Speaking at the launch of the BlackBerry Curve here Tuesday, Norm Lo, RIM's vice president for Asia-Pacific, said he is confident that the BlackBerry Curve will do as well as the BlackBerry Pearl, its first consumer handheld launched in September 2006.
"The Pearl, and now the Curve, has universal appeal. It's very easy to use, stylish and has great functionality, and the end result--the sales, prove that," Lo said.
Emphasizing the intention to grow both sides of the business, Lo maintains that RIM is "definitely not switching from enterprises to consumers".
"We're still very much focused on enterprises, and we've got a very compelling roadmap--both from a handset and middleware point of view," he added, referring to the BlackBerry Enterprise Server.
"Clearly, we're growing our base on the enterprise side, [and] there's still lots of growth in the enterprise," Lo said. "But on top of that, we're having this brand new segment where we're really growing strongly, and that is really accelerating our overall business."
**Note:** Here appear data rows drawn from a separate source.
(* ===== verification/Choice.v ===== *)
(** * Which process the scheduler runs (the queue branches of scheduler())

    Each queue branch computes a function of the queue's abstract list and of the
    states of its entries, whatever those are: round robin takes the entry at the
    counter or, if it is running, the first runnable one after it in cyclic order;
    LCFS the last entry or, if it is running, the last runnable one before it;
    both panic when that entry is neither.  The BJF branch finds the runnable entry
    of least rank among all but the last one, and then runs nothing. *)

From S2P Require Import Prelude Spinlock Queue CStr Proc ProcInv.
From Stdlib Require Import SpecFloat.

Definition runnable (c : core) (i : nat) : bool :=
  match procs c !! i with Some x => bool_decide (state x = RUNNABLE) | None => false end.

Lemma runnable_lookup c i x : procs c !! i = Some x → runnable c i = bool_decide (state x = RUNNABLE).
Proof. unfold runnable. by intros ->. Qed.

Definition state_of (c : core) (i : nat) : option procstate := state <$> procs c !! i.

(** Every entry points into the process table. *)
Definition entries (c : core) (l : list nat) : Prop := ∀ p, p ∈ l → is_Some (procs c !! p).
Lemma entries_lookup c l i p : entries c l → l !! i = Some p → ∃ x, procs c !! p = Some x.
Proof. intros Hv Hp. apply Hv. by eapply list_elem_of_lookup_2. Qed.

(** The members of a queue of a table that satisfies the invariant are runnable
    or run on some CPU. *)
Lemma member_state c qs t i :
  cinv ∅ c qs → i ∈ qs t →
  ∃ x, procs c !! i = Some x ∧ q_type x = t ∧ (state x = RUNNABLE ∨ state x = RUNNING).
Proof.
  intros Hc Hi. apply (ci_mem Hc) in Hi as (_ & x & Hx & Hq & Hin).
  rewrite inq_None in Hin by done. exists x. unfold queued in Hin. naive_solver.
Qed.
Lemma cinv_entries c qs t : cinv ∅ c qs → entries c (qs t).
Proof. intros Hc p Hp. destruct (member_state _ _ _ _ Hc Hp) as (x & Hx & _). by exists x. Qed.

(** Read an entry of a queue that represents [l]. *)
Lemma entry_run what q l (c : core) i p :
  repr q l → 0 ≤ i → l !! Z.to_nat i = Some p → array_get what (q_proc q) i c = Ok (Some p) c.
Proof. intros Hr Hi Hl. apply array_get_ok; [done|]. by eapply repr_lookup. Qed.

(** What a branch does after it looked at the entry [p]: run it, look for a runnable
    one among [others], or panic. *)
Definition branch_result (c : core) (p : nat) (others : option nat) : outcome core (option nat) :=
  match state_of c p with
  | Some RUNNABLE => Ok (Some p) c
  | Some RUNNING => Ok others c
  | _ => Panic "No runnable process"
  end.

Lemma runnable_state c p : runnable c p = bool_decide (state_of c p = Some RUNNABLE).
Proof.
  unfold runnable, state_of. destruct (procs c !! p) as [x|]; [|done]. simpl.
  apply bool_decide_ext. split; [by intros ->|by intros [= ->]].
Qed.
Lemma branch_result_live c p rest :
  state_of c p = Some RUNNABLE ∨ state_of c p = Some RUNNING →
  branch_result c p (head (filter (λ p, runnable c p = true) rest)) =
  Ok (head (filter (λ p, runnable c p = true) (p :: rest))) c.
Proof.
  unfold branch_result. pose proof (runnable_state c p) as Hp. intros [E|E]; rewrite E in *.
  - by rewrite filter_cons_True.
  - by rewrite filter_cons_False by (by rewrite Hp).
Qed.

(** The entries in the order in which the branch looks at them: from the one at the
    counter on, the index reduced modulo 2^32 and then modulo the length. *)
Definition rr_order (cnt : Z) (m : list nat) : list nat :=
  (λ k, m !!! Z.to_nat (u32 (cnt + Z.of_nat k) mod Z.of_nat (length m))) <$> seq 0 (length m).

Lemma rr_entry (l : list nat) (j : Z) :
  l ≠ [] → 0 ≤ j mod Z.of_nat (length l) ∧
  l !! Z.to_nat (j mod Z.of_nat (length l)) = Some (l !!! Z.to_nat (j mod Z.of_nat (length l))).
Proof.
  intros Hne. assert (0 < length l)%nat by (destruct l; [done|simpl; lia]).
  pose proof (Z.mod_pos_bound j (Z.of_nat (length l)) ltac:(lia)).
  split; [lia|]. apply list_lookup_lookup_total_lt. lia.
Qed.

(** As long as the counter does not wrap within one turn, the order is the cyclic one. *)
Lemma rr_order_rotate (l : list nat) cnt :
  0 ≤ cnt → cnt + Z.of_nat (length l) ≤ 2 ^ 32 → rr_order cnt l = rotate (Z.to_nat cnt) l.
Proof.
  intros H0 Hw. unfold rr_order. apply list_eq_same_length with (length l);
    [by rewrite length_rotate|by rewrite length_fmap, length_seq|].
  intros k x y Hk Hx Hy. rewrite list_lookup_fmap, lookup_seq_lt in Hx by done. injection Hx as <-.
  assert (l ≠ []) as Hne by (intros ->; simpl in Hk; lia).
  rewrite lookup_rotate_r in Hy by done. unfold rotate_nat_add in Hy. rewrite Z2Nat.id in Hy by done.
  rewrite u32_small by lia. by apply list_lookup_total_correct.
Qed.

Section rr.
Context (c : core) (q : queue) (l : list nat) (Hr : repr q l) (Hv : entries c l).

Lemma rr_scan_spec i n :
  l ≠ [] → 0 ≤ i →
  rr_scan q i n c =
  Ok (head (filter (λ p, runnable c p = true)
       ((λ k, l !!! Z.to_nat (u32 (rr_counter c + Z.of_nat k) mod Z.of_nat (length l))) <$>
          seq (Z.to_nat (i + 1)) n))) c.
Proof using Hr Hv.
  intros Hne. revert i. induction n as [|n IH]; intros i Hi; [done|].
  cbn [rr_scan seq fmap list_fmap]. rewrite bind_run with (a := rr_counter c) (s1 := c) by done.
  assert (q_pi q + 1 = Z.of_nat (length l)) as -> by (destruct Hr as (_ & -> & _); lia).
  replace (rr_counter c + Z.of_nat (Z.to_nat (i + 1))) with (rr_counter c + i + 1) by lia.
  destruct (rr_entry l (u32 (rr_counter c + i + 1)) Hne) as [Hm Hl].
  run (entry_run "rr_q.proc" _ _ c _ _ Hr Hm Hl).
  destruct (entries_lookup _ _ _ _ Hv Hl) as [x Hx]. run (get_proc_run _ _ _ Hx).
  pose proof (runnable_lookup _ _ _ Hx) as Hb. destruct (bool_decide (state x = RUNNABLE)).
  - by rewrite filter_cons_True.
  - rewrite filter_cons_False by (by rewrite Hb). rewrite IH by lia.
    by replace (Z.to_nat (i + 1 + 1)) with (S (Z.to_nat (i + 1))) by lia.
Qed.

Lemma choose_rr_run :
  l ≠ [] → 0 ≤ rr_counter c < 2 ^ 32 →
  ∃ p rest, rr_order (rr_counter c) l = p :: rest ∧
    choose_rr q c = branch_result c p (head (filter (λ p, runnable c p = true) rest)).
Proof using Hr Hv.
  intros Hne H0. unfold rr_order, choose_rr. rewrite bind_run with (a := rr_counter c) (s1 := c) by done.
  assert (∃ n, length l = S n) as [n Hn] by (destruct l as [|? l']; [done|by exists (length l')]).
  assert (q_pi q = Z.of_nat n) as Hpi by (destruct Hr as (_ & -> & _); lia).
  replace (seq 0 (length l)) with (seq 0 (S n)) by (by rewrite Hn). cbn [seq fmap list_fmap]. eexists _, _. split; [done|].
  rewrite Z.add_0_r, u32_small by done.
  replace (q_pi q + 1) with (Z.of_nat (length l)) by lia.
  destruct (rr_entry l (rr_counter c) Hne) as [Hm Hl].
  run (entry_run "rr_q.proc" _ _ c _ _ Hr Hm Hl).
  destruct (entries_lookup _ _ _ _ Hv Hl) as [x Hx]. run (get_proc_run _ _ _ Hx).
  unfold branch_result, state_of. rewrite Hx. simpl.
  destruct (state x); try done. rewrite rr_scan_spec by done. by rewrite Hpi, Nat2Z.id.
Qed.
End rr.

Section lcfs.
Context (c : core) (q : queue) (l : list nat) (Hr : repr q l) (Hv : entries c l).

Lemma lcfs_scan_spec i :
  (i ≤ length l)%nat →
  lcfs_scan q i c = Ok (last (filter (λ p, runnable c p = true) (take i l))) c.
Proof using Hr Hv.
  induction i as [|i IH]; intros Hi; [done|]. cbn [lcfs_scan].
  destruct (lookup_lt_is_Some_2 l i) as [p Hp]; [lia|].
  run (entry_run "lcfs_q.proc" _ _ c (Z.of_nat i) p Hr ltac:(lia) ltac:(by rewrite Nat2Z.id)).
  destruct (entries_lookup _ _ _ _ Hv Hp) as [x Hx].
  run (get_proc_run _ _ _ Hx). rewrite (take_S_r _ _ _ Hp), filter_app.
  pose proof (runnable_lookup _ _ _ Hx) as Hb. destruct (bool_decide (state x = RUNNABLE)).
  - rewrite filter_cons_True by done. cbn [filter list_filter]. by rewrite last_snoc.
  - rewrite filter_cons_False by (by rewrite Hb). cbn [filter list_filter]. rewrite app_nil_r. apply IH. lia.
Qed.

Lemma choose_lcfs_run m p :
  l = m ++ [p] →
  choose_lcfs q c = branch_result c p (last (filter (λ p, runnable c p = true) m)).
Proof using Hr Hv.
  intros El. unfold choose_lcfs.
  assert (q_pi q = Z.of_nat (length m)) as Hpi by (destruct Hr as (_ & -> & _); rewrite El, length_app; simpl; lia).
  assert (l !! length m = Some p) as Hp by (rewrite El; by apply list_lookup_middle).
  rewrite Hpi. run (entry_run "lcfs_q.proc" _ _ c (Z.of_nat (length m)) p Hr ltac:(lia) ltac:(by rewrite Nat2Z.id)).
  destruct (entries_lookup _ _ _ _ Hv Hp) as [x Hx]. run (get_proc_run _ _ _ Hx).
  unfold branch_result, state_of. rewrite Hx. simpl. destruct (state x); try done.
  rewrite Nat2Z.id, lcfs_scan_spec by (rewrite El, length_app; lia).
  by rewrite El, take_app_length.
Qed.
End lcfs.

(** ** The least rank *)

(** Less-than on floating-point numbers is transitive (a comparison with a NaN fails). *)
Lemma SFltb_trans x y z : SFltb x y = true → SFltb y z = true → SFltb x z = true.
Proof.
  unfold SFltb, SFcompare.
  destruct x as [[]|[]| |[] mx ex]; destruct y as [[]|[]| |[] my ey]; try done;
    destruct z as [[]|[]| |[] mz ez]; try done.
  all: change (Pos.compare_cont Eq) with Pos.compare.
  all: destruct (Z.compare_spec ex ey); try done; destruct (Z.compare_spec ey ez); try done;
    destruct (Z.compare_spec ex ez); try lia; try done.
  all: destruct (Pos.compare_spec mx my); try done; destruct (Pos.compare_spec my mz); try done;
    destruct (Pos.compare_spec mx mz); try lia; done.
Qed.
Lemma SFltb_irrefl x : SFltb x x ≠ true.
Proof.
  unfold SFltb, SFcompare. destruct x as [[]|[]| |[] m e]; try done.
  all: rewrite Z.compare_refl; change (Pos.compare_cont Eq) with Pos.compare; by rewrite Pos.compare_refl.
Qed.

Definition rank (c : core) (i : nat) : spec_float :=
  match procs c !! i with Some x => float_of_int (calculate_rank x) | None => S754_nan end.

(** [o] is a runnable process of least rank among those of [m] that rank below
    999999999, [None] if there are none. *)
Definition least_rank (c : core) (m : list nat) (o : option nat) : Prop :=
  match o with
  | None => ∀ p, p ∈ m → runnable c p = true → SFltb (rank c p) worst_rank_init = false
  | Some p =>
      p ∈ m ∧ runnable c p = true ∧ SFltb (rank c p) worst_rank_init = true ∧
      ∀ p', p' ∈ m → runnable c p' = true → SFltb (rank c p') (rank c p) = false
  end.

(** The loop's variables after it has seen the entries of [m]. *)
Definition bjf_seen (c : core) (m : list nat) (acc : bool * option nat * spec_float) : Prop :=
  let '(found, o, w) := acc in
  found = false ∧ w = from_option (rank c) worst_rank_init o ∧ least_rank c m o.
Lemma exit_zombie_keeps_J R p v :
  J g ∅ R (v_core v) → steady p (v_core v) →
  kwlp (E := E) (exit_zombie p) (λ _ v', settled g (R ∖ {[p]}) true v v') v.
Proof.
  intros HJ Hs. unfold exit_zombie. kstep. kstep. kstep. apply (leave_queue R); [done|done|].
  intros c1 Hps1 HJ1. kstep. kstep. kstep.
  assert (steady p c1) as Hs1 by (by eapply calm_steady; [by apply calm_procs|]).
  eapply (kwlp_wakeup1 g); [exact HJ1|intros _; by apply steady_awake|]. intros c2 Hc2 HJ2. kstep. kstep. kstep.
  pose proof (calm_steady _ _ _ Hc2 Hs1) as Hs2.
  eapply (kwlp_reparent g); [exact HJ2|intros _; by apply steady_awake|].
  intros c3 Hc3 HJ3. pose proof (calm_steady _ _ _ Hc3 Hs2) as Hs3.
  kstep. apply (leave_state R); [by right|done|done|].
  intros v' HJ4 Hr. kstep. split; [done|]. by rewrite Hr.
Qed.
Lemma sleep_begin_keeps_J R p ch l v :
  J g ∅ R (v_core v) → steady p (v_core v) → v_cur v = Some p →
  (l = PtableLock → v_lock v = true) →
  kwlp (E := E) (sleep_begin ch (Some l)) (λ _ v', settled g (R ∖ {[p]}) true v v') v.
Proof.
  intros HJ Hs Hcur Hl. unfold sleep_begin. kstep. apply kwlp_myproc. rewrite Hcur. kstep.
  assert (∀ w, v_core w = v_core v → v_rest w = (true, v_on v, v_me v) →
    kwlp (E := E) (cleanupCorresQueue p ;; set_at p (λ y, y <| chan := ch |>) ;;
       set_at p (λ y, y <| state := SLEEPING |>) ;; sched_begin)
      (λ _ v', settled g (R ∖ {[p]}) true v v') w) as Hrest.
  { intros w Hw Hr. kstep. apply (leave_queue R); [by rewrite Hw|by rewrite Hw|].
    intros c1 Hps HJ1. kstep.
    eapply (kwlp_keeps _ (λ c, J g (<[p := false]> ∅) R c ∧ steady p c)); [solve_keeps| |].
    { split; [done|]. destruct Hs as (y & Hy & ?). exists y. simpl. by rewrite Hps, Hw. }
    intros [] w1 [HJ2 Hs2] Hr1. kstep. apply (leave_state R); [by left|done|done|].
    intros w2 HJ3 Hr2. kstep. split; [done|]. rewrite Hr2, Hr1. done. }
  apply kwlp_when; intros Hb.
  - kstep. kstep. apply kwlp_frame.
    { apply vw_release_other. apply negb_true_iff, bool_decide_eq_false in Hb. done. }
    intros []. by apply Hrest.
  - apply Hrest; [done|]. apply negb_false_iff, bool_decide_eq_true in Hb. unfold v_rest. by rewrite Hl.
Qed.

(** The running process, in its queue, becomes runnable again. *)
Lemma requeue_state R p Q v :
  J g (<[p := true]> ∅) R (v_core v) → steady p (v_core v) →
  (∀ v', J g ∅ (R ∖ {[p]}) (v_core v') → v_rest v' = v_rest v → Q tt v') →
  kwlp (E := E) (set_at p (λ y, y <| state := RUNNABLE |>)) Q v.
Proof.
  intros HJ (x & Hx & Hst & Hf) HQ. kstep. simplify_eq. apply HQ; [|done].
  assert (∀ i, i ∈ R ∖ {[p]} ↔ if decide (i = p) then RUNNABLE = RUNNING else i ∈ R) as HR.
  { intros i. rewrite elem_of_difference, elem_of_singleton. case_decide; naive_solver. }
  rewrite <- (delete_insert_id ∅ p true) by done. eapply J_close; [|apply lookup_insert_eq|..].
  - eapply J_write_ex; [exact HJ|apply lookup_insert_eq|done|done|..|done|done|done].
    simpl. intros Hg. by rewrite (Hf Hg).
  - simpl. rewrite list_lookup_insert_eq by (by eapply lookup_lt_Some). done.
  - intros _ _. unfold queued. simpl. naive_solver.
Qed.

(** A pending change of queue is carried out. *)
Lemma flush_pending {A} R p x (k : M K A) Q v :
  J g ∅ R (v_core v) → procs (v_core v) !! p = Some x → state x = RUNNING →
  (∀ v', J g (<[p := true]> ∅) R (v_core v') → steady p (v_core v') → v_rest v' = v_rest v → kwlp k Q v') →
  kwlp (when (negb (change_running_queue x =? 0))
      (inc (enqueue_q (q_type x) p) ;; set_at p (λ y, y <| change_running_queue := 0 |>)) ;; k) Q v.
Proof.
  intros HJ Hx Hst HQ. pose proof (lookup_lt_Some _ _ _ Hx). kstep. kstep.
  - apply negb_true_iff, Z.eqb_neq in Hb.
    assert (J g (<[p := false]> ∅) R (v_core v)) as HJ1.
    { eapply J_open; [done|done|done|..]; unfold live, queued; rewrite Hst; naive_solver. }
    kstep. eapply (kwlp_enqueue g); [exact HJ1|apply lookup_insert_eq|done|done|].
    intros c' Hps HJ2. rewrite insert_insert_eq in HJ2. kstep. simpl in Hx0. rewrite Hps in Hx0. simplify_eq.
    apply HQ; [|exists (x <| change_running_queue := 0 |>)|done].
    + eapply J_write_data; [exact HJ2|apply lookup_insert_eq|simpl; by rewrite Hps|done..| |done|done].
      unfold live. simpl. by rewrite Hst.
    + simpl. by rewrite Hps, list_lookup_insert_eq.
  - apply negb_false_iff, Z.eqb_eq in Hb. apply HQ; [|by exists x|done].
    eapply J_open; [done|done|done|..]; unfold live, queued; rewrite Hst; naive_solver.
Qed.

Lemma yield_begin_keeps_J R p v :
  J g ∅ R (v_core v) → in_state p RUNNING (v_core v) → v_cur v = Some p →
  kwlp (E := E) yield_begin (λ _ v', settled g (R ∖ {[p]}) true v v') v.
Proof.
  intros HJ Hin Hcur. unfold yield_begin. kstep. kstep. kstep. kstep. simplify_eq.
  assert (p0 = p) as -> by (unfold v_cur in *; simpl in *; congruence).
  kstep. eapply (kwlp_keeps _ (λ c, J g ∅ R c ∧ in_state p RUNNING c)); [solve_keeps|done|].
  intros [] w [HJ1 Hin1] Hr. kstep. kstep. destruct Hin1 as (y & Hy & Hst). assert (x = y) as -> by congruence.
  assert (kwlp (E := E) (when (bool_decide (q_type y = RR))
      (modc (λ c, c <| rr_counter := u32 (rr_counter c + 1) |>)))
      (λ _ v', J g ∅ R (v_core v') ∧ procs (v_core v') !! p = Some y ∧ v_rest v' = v_rest w) w) as Hrr.
  { kstep; [kstep|done]. split; [|done]. by eapply J_procs_rest. }
  kstep. eapply kwlp_mono; [|exact Hrr]. intros [] w1 (HJ2 & Hy2 & Hr2).
  apply (flush_pending R); [done..|]. intros w2 HJ3 Hs3 Hr3.
  kstep. apply (requeue_state R); [done|done|]. intros w3 HJ4 Hr4. kstep.
  split; [done|]. rewrite Hr4, Hr3, Hr2, Hr. done.
Qed.
(** ** The scheduler gives the CPU to a process *)
Lemma kwlp_set_cpu_then {A} i (f : cpu → cpu) (k : M K A) Q v :
  (∀ c, apicid (f c) = apicid c) →
  (∀ c, v_on v !! i = Some (cpu_proc c) → kwlp k Q (v <| v_on := <[i := cpu_proc (f c)]> (v_on v) |>)) →
  kwlp (c ← get_cpu L_mach i; put_cpu L_mach i (f c) ;; k) Q v.
Proof.
  intros Hf HQ s a s' Hs Hr. rewrite <- (m_bind_assoc (get_cpu L_mach i) _ (λ _, k) s) in Hr.
  revert s a s' Hs Hr. change (kwlp ((get_cpu L_mach i ≫= (λ c, put_cpu L_mach i (f c))) ≫= (λ _, k)) Q v).
  kstep. by apply kwlp_set_cpu.
Qed.

(** [v'] is [v] after its CPU was given to the runnable process [p]. *)
Definition dispatched R v p v' : Prop :=
  (p ∉ R) ∧ J g ∅ ({[p]} ∪ R) (v_core v') ∧
  ∃ i, v_me v = Some i ∧ v_rest v' = (v_lock v, <[i := Some p]> (v_on v), v_me v).

Lemma dispatch_keeps_J R p v :
  J g ∅ R (v_core v) → in_state p RUNNABLE (v_core v) →
  kwlp (E := E) (dispatch p) (λ _ v', dispatched R v p v') v.
Proof.
  intros HJ Hin. unfold dispatch. kstep.
  eapply (kwlp_keeps _ (λ c, J g ∅ R c ∧ in_state p RUNNABLE c)); [solve_keeps|done|].
  intros [] w [HJ1 Hin1] Hr. kstep. kstep. apply (kwlp_set_cpu_then i (λ c, c <| cpu_proc := Some p |>)); [done|].
  intros c _. simpl. kstep. kstep. kstep. kstep. kstep. destruct Hin1 as (y & Hy & Hst).
  assert (x = y) as -> by (simpl in *; congruence). assert (x0 = y) as -> by (simpl in *; congruence).
  assert (p ∉ R) as Hn by (rewrite (J_member _ _ _ _ _ _ HJ1 Hy), Hst; done).
  assert (g = true → change_running_queue y = 0) as Hf.
  { intros Hg. destruct (decide (change_running_queue y = 0)) as [|Hne]; [done|].
    pose proof (J_flag _ _ _ _ _ _ HJ1 Hy Hg Hne). congruence. }
  split; [done|]. split.
  - rewrite <- (delete_insert_id ∅ p true) by done. eapply J_close; [|apply lookup_insert_eq|..].
    + eapply (J_write_ex _ _ R); [eapply J_open; [exact HJ1|done|exact Hy|..]|apply lookup_insert_eq|exact Hy|done..|].
      * unfold live. by rewrite Hst.
      * unfold queued. rewrite Hst. naive_solver.
      * intros j. simpl. rewrite elem_of_union, elem_of_singleton. case_decide; naive_solver.
    + simpl. by rewrite list_lookup_insert_eq by (by eapply lookup_lt_Some).
    + intros Hg _. unfold queued. simpl. rewrite (Hf Hg). naive_solver.
  - exists i. unfold v_rest in *. simpl. split; congruence.
Qed.

(** Choosing reads the table; what it returns is runnable. *)
Definition chosen (o : option nat) (c : core) : Prop :=
  match o with Some p => in_state p RUNNABLE c | None => True end.
Lemma rr_scan_inv q i n c o c' : rr_scan q i n c = Ok o c' → c' = c ∧ chosen o c.
Proof.
  revert i. induction n as [|n IH]; intros i Hr; cbn [rr_scan] in Hr; inv_bind; [done|].
  destruct (_ : option nat) as [j|] in Hr; [|done]. inv_bind. inv_get.
  destruct (bool_decide _) eqn:Hb; [|by apply IH in Hr]. inv_bind.
  apply bool_decide_eq_true in Hb. split; [done|]. by eexists.
Qed.
Lemma choose_rr_inv q c o c' : choose_rr q c = Ok o c' → c' = c ∧ chosen o c.
Proof.
  unfold choose_rr. intros Hr. inv_bind. destruct (_ : option nat) as [j|] in Hr; [|done]. inv_bind.
  inv_get. destruct (state _) eqn:Hst in Hr; try done.
  - inv_bind. split; [done|]. by eexists.
  - by eapply rr_scan_inv.
Qed.
Lemma lcfs_scan_inv q i c o c' : lcfs_scan q i c = Ok o c' → c' = c ∧ chosen o c.
Proof.
  induction i as [|i IH]; intros Hr; cbn [lcfs_scan] in Hr; inv_bind; [done|].
  destruct (_ : option nat) as [j|] in Hr; [|done]. inv_bind. inv_get.
  destruct (bool_decide _) eqn:Hb; [|by apply IH in Hr]. inv_bind.
  apply bool_decide_eq_true in Hb. split; [done|]. by eexists.
Qed.
Lemma choose_lcfs_inv q c o c' : choose_lcfs q c = Ok o c' → c' = c ∧ chosen o c.
Proof.
  unfold choose_lcfs. intros Hr. inv_bind. destruct (_ : option nat) as [j|] in Hr; [|done]. inv_bind.
  inv_get. destruct (state _) eqn:Hst in Hr; try done.
  - inv_bind. split; [done|]. by eexists.
  - by eapply lcfs_scan_inv.
Qed.
Lemma bjf_scan_inv q i n acc c r c' : bjf_scan q i n acc c = Ok r c' → c' = c ∧ fst (fst r) = fst (fst acc).
Proof.
  revert i acc. induction n as [|n IH]; intros i acc Hr; cbn [bjf_scan] in Hr; inv_bind; [done|].
  destruct (_ : option nat) as [j|] in Hr; [|done]. inv_bind. inv_get.
  destruct (negb _); [by apply IH in Hr|]. destruct acc as [[found o] w].
  apply IH in Hr as [-> ->]. by case_match.
Qed.
Lemma choose_bjf_inv q c o c' : choose_bjf q c = Ok o c' → c' = c ∧ chosen o c.
Proof.
  unfold choose_bjf. intros Hr. inv_bind. destruct a as [[found p] w].
  apply bjf_scan_inv in H0 as [-> Hf]. simpl in Hf. subst found. by inv_bind.
Qed.

(** What a pass leaves: the CPU idle, or given to a process. *)
Definition passed R v (r : pass_result) v' : Prop :=
  match r with
  | Switch p _ => dispatched R v p v'
  | PassDone => J g ∅ R (v_core v') ∧ v_rest v' = v_rest v
  end.

Lemma def_scan_keeps_J R l v :
  J g ∅ R (v_core v) → kwlp (E := E) (def_scan l) (passed R v) v.
Proof.
  intros HJ. induction l as [|p l IH]; cbn [def_scan]; [by kstep|].
  kstep. kstep. destruct (negb _) eqn:Hb; [done|].
  apply negb_false_iff, bool_decide_eq_true in Hb. kstep.
  eapply kwlp_mono; [|apply dispatch_keeps_J; [done|by exists x]]. intros [] w Hw. by kstep.
Qed.

Lemma scheduler_choose_keeps_J R v :
  J g ∅ R (v_core v) → kwlp (E := E) scheduler_choose (passed R v) v.
Proof.
  intros HJ. unfold scheduler_choose. do 6 kstep.
  assert (∀ m, (∀ o c', m (v_core v) = Ok o c' → c' = v_core v ∧ chosen o (v_core v)) →
    kwlp (E := E) (inc m ≫= λ o, match o with
       | Some p => dispatch p ≫= λ _, mret (Switch p None) | None => mret PassDone end) (passed R v) v) as Hm.
  { intros m Hm. kstep. apply kwlp_inc. intros o c' [-> Ho]%Hm. rewrite set_core_id.
    destruct o as [p|]; [|by kstep]. kstep.
    eapply kwlp_mono; [|by apply dispatch_keeps_J]. intros [] w Hw. by kstep. }
  destruct (0 <=? _); [|destruct (0 <=? _); [|destruct (0 <=? _)]].
  - apply Hm. intros o c'. apply choose_rr_inv.
  - apply Hm. intros o c'. apply choose_lcfs_inv.
  - apply Hm. intros o c'. apply choose_bjf_inv.
  - by apply def_scan_keeps_J.
Qed.
Lemma scheduler_begin_keeps_J R v :
  J g ∅ R (v_core v) →
  kwlp (E := E) scheduler_begin (λ r v', match r with
    | Switch p _ => dispatched R (v <| v_lock := true |>) p v'
    | PassDone => settled g R false v v' end) v.
Proof.
  intros HJ. unfold scheduler_begin. kstep. kstep. kstep. kstep. kstep.
  eapply kwlp_mono; [|by apply scheduler_choose_keeps_J]. intros [p res|] w Hw; [by kstep|].
  destruct Hw as [HJ' Hr]. kstep. kstep. kstep. split; [done|]. unfold v_rest in *; simpl in *. congruence.
Qed.

Lemma scheduler_end_keeps_J R i res v :
  J g ∅ R (v_core v) → v_lock v = true → v_me v = Some i →
  let v1 := v <| v_on := <[i := None]> (v_on v) |> in
  kwlp (E := E) (scheduler_end res) (λ r v', match r with
    | Switch p _ => dispatched R v1 p v'
    | PassDone => settled g R false v1 v' end) v.
Proof.
  intros HJ Hl Hi v1. unfold scheduler_end, undispatch. kstep. kstep. kstep. kstep. kstep. simplify_eq.
  apply (kwlp_set_cpu i (λ c, c <| cpu_proc := None |>)); [done|]. intros c _. fold v1.
  destruct res as [k|].
  - kstep. eapply kwlp_mono; [|by apply def_scan_keeps_J].
    intros [p res|] w Hw; [by kstep|]. destruct Hw as [HJ' Hr]. kstep. kstep. kstep.
    split; [done|]. unfold v_rest in *; simpl in *. congruence.
  - kstep. kstep. by kstep.
Qed.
Lo claims the BlackBerry Curve meets the needs of today's consumers. "They want capabilities that allow [them] to also address their personal life, whether it's for entertainment or whether it's just for communication and staying connected," he said.
Designed for the mobile consumer, the BlackBerry Curve sports a camera, expandable memory to store personal information, Web browser, as well as instant messaging and e-mail applications.
Besides Singapore, the BlackBerry Curve has been launched in India, Australia and Hong Kong, with other countries in the Asia-Pacific to follow, according to RIM.